How to complete this task
Repeat the entries below exactly, missing none.

Source material
Definition clean_operation (no : string * string) : bool :=
  clean_name no.1 && clean_name no.2 && forallb clean_name (longer_siblings_of no.2) &&
  (length (longer_siblings_of no.2) <=? 1).

Lemma clean_name_spec s : clean_name s = true → s ≠ "" ∧ separator ∉ as_bytes s.
Proof.
  rw /clean_name andb_true_iff negb_true_iff String.eqb_neq forallb_forall.
  intros [Hs Hc]. split; [done|]. intros Hin%list_elem_of_In. specialize (Hc _ Hin).
  by rewrite Ascii.eqb_refl in Hc.
Qed.

Lemma operations_clean no : no ∈ enumerate_operations → clean_operation no = true.
Proof.
  assert (forallb clean_operation enumerate_operations = true) as H by (vm_compute; reflexivity).
  rewrite -> forallb_forall in H. intros Hin%list_elem_of_In. by apply H.
Qed.

(** How the presence of an operation of the tree is decided. *)
Definition detected `{MM : Memmem} (segments : list bytes) (no : string * string) : Prop :=
  (∃ s, s ∈ segments ∧ standalone s (as_bytes no.1) []) ∧
  (∃ s, s ∈ segments ∧ standalone s (as_bytes no.2) (as_bytes <$> longer_siblings_of no.2)).

Lemma operation_detected `{MM : Memmem, ML : !MemmemLaws MM} segments no :
  no ∈ enumerate_operations →
  ∃ b : bool,
    is_operation_present (all_data segments) no.1 no.2 (longer_siblings_of no.2) = Some b ∧
    (b ↔ detected segments no).
Proof.
  destruct no as [ns op]. intros Hin%operations_clean.
  apply andb_true_iff in Hin as [Hin Hlen]. apply andb_true_iff in Hin as [Hin Hsib].
  apply andb_true_iff in Hin as [Hns Hop].
  apply Nat.leb_le in Hlen. apply clean_name_spec in Hns as [Hns Hns'].
  apply clean_name_spec in Hop as [Hop Hop']. cbn [fst snd].
  destruct (is_operation_present_spec (all_data segments) ns op (longer_siblings_of op))
    as (b & Hb & Hspec); [done..|].
  exists b. split; [done|]. rw Hspec /detected. cbn [fst snd].
  rewrite !standalone_all_data //; auto using as_bytes_nonempty.
  - intros l (s & -> & Hs)%list_elem_of_fmap. rewrite -> forallb_forall in Hsib.
    apply list_elem_of_In, Hsib, clean_name_spec in Hs as [? ?]. auto using as_bytes_nonempty.
  - set_solver.
Qed.

Lemma scan_returns `{MM : Memmem, ML : !MemmemLaws MM} segments : is_Some (scan segments).
Proof.
  destruct (scan_fold _ (detected segments) enumerate_operations [] (operation_detected segments))
    as (l & Hl & _). by exists l.
Qed.

(** The scan always returns, and detects an operation exactly when its namespace
    occurs in some data segment and the operation itself occurs in some segment, other
    than as the beginning of a longer operation. *)
Theorem scan_exact `{MM : Memmem, ML : !MemmemLaws MM} segments :
  ∃ capabilities, scan segments = Some capabilities ∧
    ∀ ns op, {| dhc_namespace := ns; dhc_operation := op |} ∈ capabilities ↔
      (ns, op) ∈ enumerate_operations ∧
      (∃ s, s ∈ segments ∧ standalone s (as_bytes ns) []) ∧
      (∃ s, s ∈ segments ∧ standalone s (as_bytes op) (as_bytes <$> longer_siblings_of op)).
Proof.
  destruct (scan_fold _ (detected segments) enumerate_operations [] (operation_detected segments))
    as (l & Hl & Hspec). exists l. split; [done|]. intros ns op. by rw Hspec.
Qed.

(** ** Witnesses *)

Fixpoint naive_find (needle data : bytes) : option nat :=
  if bool_decide (needle `prefix_of` data) then Some 0
  else match data with [] => None | _ :: data => S <$> naive_find needle data end.

Definition naive_memmem : Memmem := λ data needle, naive_find needle data.

#[export] Instance naive_memmem_laws : MemmemLaws naive_memmem.
Proof.
  split; rw /memmem_find /naive_memmem /occurs_at; intros data needle.
  - induction data as [|c data IH]; intros i; simpl; case_bool_decide as Hp.
    + intros [= <-]. split_and!; [simpl; lia|done|lia].
    + done.
    + intros [= <-]. split_and!; [simpl; lia|done|lia].
    + intros (j & Hj & ->)%fmap_Some. destruct (IH j Hj) as (Hle & Hocc & Hfirst).
      split_and!; [simpl; lia|done|]. intros [|k] Hk; [done|]. simpl. apply Hfirst. lia.
  - induction data as [|c data IH]; simpl; case_bool_decide as Hp; try done.
    + intros _ i Hi. by destruct i.
    + intros Hn%fmap_None i Hi. destruct i as [|i]; [done|]. simpl. apply IH; [done|lia].
Qed.

Lemma scan_exact_witness :
  ∃ capabilities, scan (MM := naive_memmem) [as_bytes "oci v1/oci_manifest_config"] = Some capabilities.
Proof.
  destruct (scan_exact (MM := naive_memmem) [as_bytes "oci v1/oci_manifest_config"])
    as (caps & Hcaps & _). exists caps. exact Hcaps.
Defined.

Lemma standalone_loop_terminates_witness :
  standalone_loop (MM := naive_memmem) 9 (as_bytes "ab abc") (as_bytes "ab") (as_bytes "abc") 0 =
    Some true.
Proof.
  rewrite (proj2 (standalone_loop_terminates (MM := naive_memmem) (as_bytes "ab abc")
    (as_bytes "ab") (as_bytes "abc") 9 ltac:(done) ltac:(simpl; lia))).
  reflexivity.
Defined.

(** A name that is only part of a longer one is not reported. *)
Example manifest_config_only :
  scan (MM := naive_memmem) [as_bytes "oci v1/oci_manifest_config"] =
    Some [{| dhc_namespace := "oci"; dhc_operation := "v1/oci_manifest_config" |}].
Proof. vm_compute. reflexivity. Qed.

Exercise output
Definition clean_operation (no : string * string) : bool :=
  clean_name no.1 && clean_name no.2 && forallb clean_name (longer_siblings_of no.2) &&
  (length (longer_siblings_of no.2) <=? 1).

Lemma clean_name_spec s : clean_name s = true → s ≠ "" ∧ separator ∉ as_bytes s.
Proof.
  rw /clean_name andb_true_iff negb_true_iff String.eqb_neq forallb_forall.
  intros [Hs Hc]. split; [done|]. intros Hin%list_elem_of_In. specialize (Hc _ Hin).
  by rewrite Ascii.eqb_refl in Hc.
Qed.

Lemma operations_clean no : no ∈ enumerate_operations → clean_operation no = true.
Proof.
  assert (forallb clean_operation enumerate_operations = true) as H by (vm_compute; reflexivity).
  rewrite -> forallb_forall in H. intros Hin%list_elem_of_In. by apply H.
Qed.

(** How the presence of an operation of the tree is decided. *)
Definition detected `{MM : Memmem} (segments : list bytes) (no : string * string) : Prop :=
  (∃ s, s ∈ segments ∧ standalone s (as_bytes no.1) []) ∧
  (∃ s, s ∈ segments ∧ standalone s (as_bytes no.2) (as_bytes <$> longer_siblings_of no.2)).

Lemma operation_detected `{MM : Memmem, ML : !MemmemLaws MM} segments no :
  no ∈ enumerate_operations →
  ∃ b : bool,
    is_operation_present (all_data segments) no.1 no.2 (longer_siblings_of no.2) = Some b ∧
    (b ↔ detected segments no).
Proof.
  destruct no as [ns op]. intros Hin%operations_clean.
  apply andb_true_iff in Hin as [Hin Hlen]. apply andb_true_iff in Hin as [Hin Hsib].
  apply andb_true_iff in Hin as [Hns Hop].
  apply Nat.leb_le in Hlen. apply clean_name_spec in Hns as [Hns Hns'].
  apply clean_name_spec in Hop as [Hop Hop']. cbn [fst snd].
  destruct (is_operation_present_spec (all_data segments) ns op (longer_siblings_of op))
    as (b & Hb & Hspec); [done..|].
  exists b. split; [done|]. rw Hspec /detected. cbn [fst snd].
  rewrite !standalone_all_data //; auto using as_bytes_nonempty.
  - intros l (s & -> & Hs)%list_elem_of_fmap. rewrite -> forallb_forall in Hsib.
    apply list_elem_of_In, Hsib, clean_name_spec in Hs as [? ?]. auto using as_bytes_nonempty.
  - set_solver.
Qed.

Lemma scan_returns `{MM : Memmem, ML : !MemmemLaws MM} segments : is_Some (scan segments).
Proof.
  destruct (scan_fold _ (detected segments) enumerate_operations [] (operation_detected segments))
    as (l & Hl & _). by exists l.
Qed.

(** The scan always returns, and detects an operation exactly when its namespace
    occurs in some data segment and the operation itself occurs in some segment, other
    than as the beginning of a longer operation. *)
Theorem scan_exact `{MM : Memmem, ML : !MemmemLaws MM} segments :
  ∃ capabilities, scan segments = Some capabilities ∧
    ∀ ns op, {| dhc_namespace := ns; dhc_operation := op |} ∈ capabilities ↔
      (ns, op) ∈ enumerate_operations ∧
      (∃ s, s ∈ segments ∧ standalone s (as_bytes ns) []) ∧
      (∃ s, s ∈ segments ∧ standalone s (as_bytes op) (as_bytes <$> longer_siblings_of op)).
Proof.
  destruct (scan_fold _ (detected segments) enumerate_operations [] (operation_detected segments))
    as (l & Hl & Hspec). exists l. split; [done|]. intros ns op. by rw Hspec.
Qed.

(** ** Witnesses *)

Fixpoint naive_find (needle data : bytes) : option nat :=
  if bool_decide (needle `prefix_of` data) then Some 0
  else match data with [] => None | _ :: data => S <$> naive_find needle data end.

Definition naive_memmem : Memmem := λ data needle, naive_find needle data.

#[export] Instance naive_memmem_laws : MemmemLaws naive_memmem.
Proof.
  split; rw /memmem_find /naive_memmem /occurs_at; intros data needle.
  - induction data as [|c data IH]; intros i; simpl; case_bool_decide as Hp.
    + intros [= <-]. split_and!; [simpl; lia|done|lia].
    + done.
    + intros [= <-]. split_and!; [simpl; lia|done|lia].
    + intros (j & Hj & ->)%fmap_Some. destruct (IH j Hj) as (Hle & Hocc & Hfirst).
      split_and!; [simpl; lia|done|]. intros [|k] Hk; [done|]. simpl. apply Hfirst. lia.
  - induction data as [|c data IH]; simpl; case_bool_decide as Hp; try done.
    + intros _ i Hi. by destruct i.
    + intros Hn%fmap_None i Hi. destruct i as [|i]; [done|]. simpl. apply IH; [done|lia].
Qed.

Lemma scan_exact_witness :
  ∃ capabilities, scan (MM := naive_memmem) [as_bytes "oci v1/oci_manifest_config"] = Some capabilities.
Proof.
  destruct (scan_exact (MM := naive_memmem) [as_bytes "oci v1/oci_manifest_config"])
    as (caps & Hcaps & _). exists caps. exact Hcaps.
Defined.

Lemma standalone_loop_terminates_witness :
  standalone_loop (MM := naive_memmem) 9 (as_bytes "ab abc") (as_bytes "ab") (as_bytes "abc") 0 =
    Some true.
Proof.
  rewrite (proj2 (standalone_loop_terminates (MM := naive_memmem) (as_bytes "ab abc")
    (as_bytes "ab") (as_bytes "abc") 9 ltac:(done) ltac:(simpl; lia))).
  reflexivity.
Defined.

(** A name that is only part of a longer one is not reported. *)
Example manifest_config_only :
  scan (MM := naive_memmem) [as_bytes "oci v1/oci_manifest_config"] =
    Some [{| dhc_namespace := "oci"; dhc_operation := "v1/oci_manifest_config" |}].
Proof. vm_compute. reflexivity. Qed.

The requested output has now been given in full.